##### INPUT MATERIAL

(** * NeuralNetworkFlexibility: the models of [models.py]

    A shallow embedding of the four models of [models.py] (perceptron,
    regression, digit classification, language identification) and of their
    training loops, together with the properties of the specification.

    The models are written against the [nn] engine (parameters, graph nodes,
    gradients) and a dataset object, neither of which is part of [models.py].
    The engine's node constructors are modelled from the specification in
    [Module nn]; the two loss functions and the differentiation itself stay
    parameters of the development.

    Python raises on a failed assertion or on an index out of range: every
    operation that can raise returns a [result].  The training loops mutate
    the model in place; they are state transformers whose state survives an
    exception. *)

From Stdlib Require Import String.
From Stdlib Require Import List ZArith QArith Lia Bool.
Import ListNotations.

Close Scope Q_scope.
Set Implicit Arguments.

(* ------------------------------------------------------------------ *)
(** * Python results *)

Inductive exn : Type :=
| IndexError
| AssertionError.

Inductive result (A : Type) : Type :=
| Ok (a : A)
| Raise (e : exn).

Arguments Ok {A} a.
Arguments Raise {A} e.

Definition rbind {A B : Type} (c : result A) (k : A -> result B) : result B :=
  match c with
  | Ok a => k a
  | Raise e => Raise e
  end.

Declare Scope result_scope.
Delimit Scope result_scope with result.
Notation "x <- c ;; k" := (rbind c (fun x => k))
  (at level 61, c at next level, right associativity) : result_scope.

(** [assert cond] of Python. *)
Definition assert (cond : bool) : result unit :=
  if cond then Ok tt else Raise AssertionError.

(** [for a in l: acc = body(acc, a)] where the body may raise. *)
Fixpoint rfold {A B : Type} (body : B -> A -> result B) (l : list A) (acc : B)
  : result B :=
  match l with
  | [] => Ok acc
  | a :: l' => rbind (body acc a) (rfold body l')
  end.

(** [l[i]] of Python for a non-negative index. *)
Definition getitem {A : Type} (l : list A) (i : nat) : result A :=
  match nth_error l i with
  | Some a => Ok a
  | None => Raise IndexError
  end.

(* ------------------------------------------------------------------ *)
(** * Scalars

    The numbers of the program are Python floats.  The development is generic
    in the arithmetic: a [Scalar] gives the operations the engine and the
    models use.  [s_lit] reads a decimal literal of the source, [s_of_Z]
    converts a Python int for a comparison with a float. *)

Class Scalar (T : Type) : Type := {
  s_zero : T;
  s_add : T -> T -> T;
  s_mul : T -> T -> T;
  s_max : T -> T -> T;
  s_geb : T -> T -> bool;
  s_eqb : T -> T -> bool;
  s_of_Z : Z -> T;
  s_lit : Q -> T
}.

(** Exact rational arithmetic, in lowest terms. *)
#[export] Instance Scalar_Q : Scalar Q := {
  s_zero := 0%Q;
  s_add := fun a b => Qred (a + b);
  s_mul := fun a b => Qred (a * b);
  s_max := fun a b => if Qle_bool a b then b else a;
  s_geb := fun a b => Qle_bool b a;
  s_eqb := Qeq_bool;
  s_of_Z := inject_Z;
  s_lit := fun q => q
}.

(* ------------------------------------------------------------------ *)
(** * The engine *)

Module nn.
Section Engine.

Context {T : Type} `{Scalar T}.

(** Modelled from the spec: the tensor held by a parameter or a node (the
    engine is not part of [models.py]).  A two-dimensional array with its
    shape, stored by rows. *)
Record Tensor : Type := mkTensor {
  rows : nat;
  cols : nat;
  cells : list (list T)
}.

Definition shape (t : Tensor) : nat * nat := (rows t, cols t).

(** The cells agree with the shape. *)
Definition well_formed (t : Tensor) : Prop :=
  length (cells t) = rows t /\ Forall (fun r => length r = cols t) (cells t).

Definition well_formedb (t : Tensor) : bool :=
  (length (cells t) =? rows t) && forallb (fun r => length r =? cols t) (cells t).

Definition same_shape (a b : Tensor) : bool :=
  (rows a =? rows b) && (cols a =? cols b).

(** Modelled from the spec: a computation-graph node, "an immutable value
    produced by composing primitive operations over parameters and input
    batches".  A node keeps the operation that made it and the value computed
    when it was made. *)
Inductive Graph : Type :=
| GConstant (value : Tensor)
| GParameter (name : string)
| GDotProduct (features weights : Graph)
| GLinear (features weights : Graph)
| GAddBias (features bias : Graph)
| GAdd (x y : Graph)
| GReLU (x : Graph)
| GSquareLoss (a b : Graph)
| GSoftmaxLoss (logits labels : Graph).

Record Node : Type := mkNode {
  graph : Graph;
  data : Tensor
}.

(** An input batch or a gradient. *)
Definition Constant (t : Tensor) : Node := mkNode (GConstant t) t.

(** The node of a parameter of the model, named by its attribute. *)
Definition parameter_node (name : string) (t : Tensor) : Node :=
  mkNode (GParameter name) t.

(** ** Arithmetic on rows *)

Fixpoint zip_with {A B C : Type} (f : A -> B -> C) (l : list A) (m : list B)
  : list C :=
  match l, m with
  | a :: l', b :: m' => f a b :: zip_with f l' m'
  | _, _ => []
  end.

Definition dot (u v : list T) : T :=
  fold_left s_add (zip_with s_mul u v) s_zero.

Definition column (j : nat) (t : Tensor) : list T :=
  map (fun r => nth j r s_zero) (cells t).

Definition first_row (t : Tensor) : list T := hd [] (cells t).

(** The entry of row [i] and column [j]. *)
Definition cell (t : Tensor) (i j : nat) : T :=
  nth j (nth i (cells t) []) s_zero.

(** Two tensors of one shape whose entries are related one by one. *)
Definition cells_related (R : T -> T -> Prop) (a b : Tensor) : Prop :=
  shape a = shape b /\ Forall2 (Forall2 R) (cells a) (cells b).

(** ** Node constructors

    Modelled from the spec: "each takes node/parameter operands of compatible
    shapes and returns a new node"; "shape-mismatched operands raise from the
    underlying library". *)

Open Scope result_scope.

(** Batched dot product: features (batch x n), weights (1 x n), result
    (batch x 1). *)
Definition DotProduct (features weights : Node) : result Node :=
  let a := data features in
  let b := data weights in
  _ <- assert (rows b =? 1) ;;
  _ <- assert (cols a =? cols b) ;;
  Ok (mkNode (GDotProduct (graph features) (graph weights))
        (mkTensor (rows a) 1 (map (fun r => [dot r (first_row b)]) (cells a)))).

(** Linear transformation (matrix product): features (batch x n), weights
    (n x m), result (batch x m). *)
Definition Linear (features weights : Node) : result Node :=
  let a := data features in
  let b := data weights in
  _ <- assert (cols a =? rows b) ;;
  Ok (mkNode (GLinear (graph features) (graph weights))
        (mkTensor (rows a) (cols b)
           (map (fun r => map (fun j => dot r (column j b)) (seq 0 (cols b)))
              (cells a)))).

##########

== WHAT YOU ARE ASKED TO DO ==
Above are several records. Count the lines among them that contain "rows" and give only the total.

== YOUR RESPONSE ==
11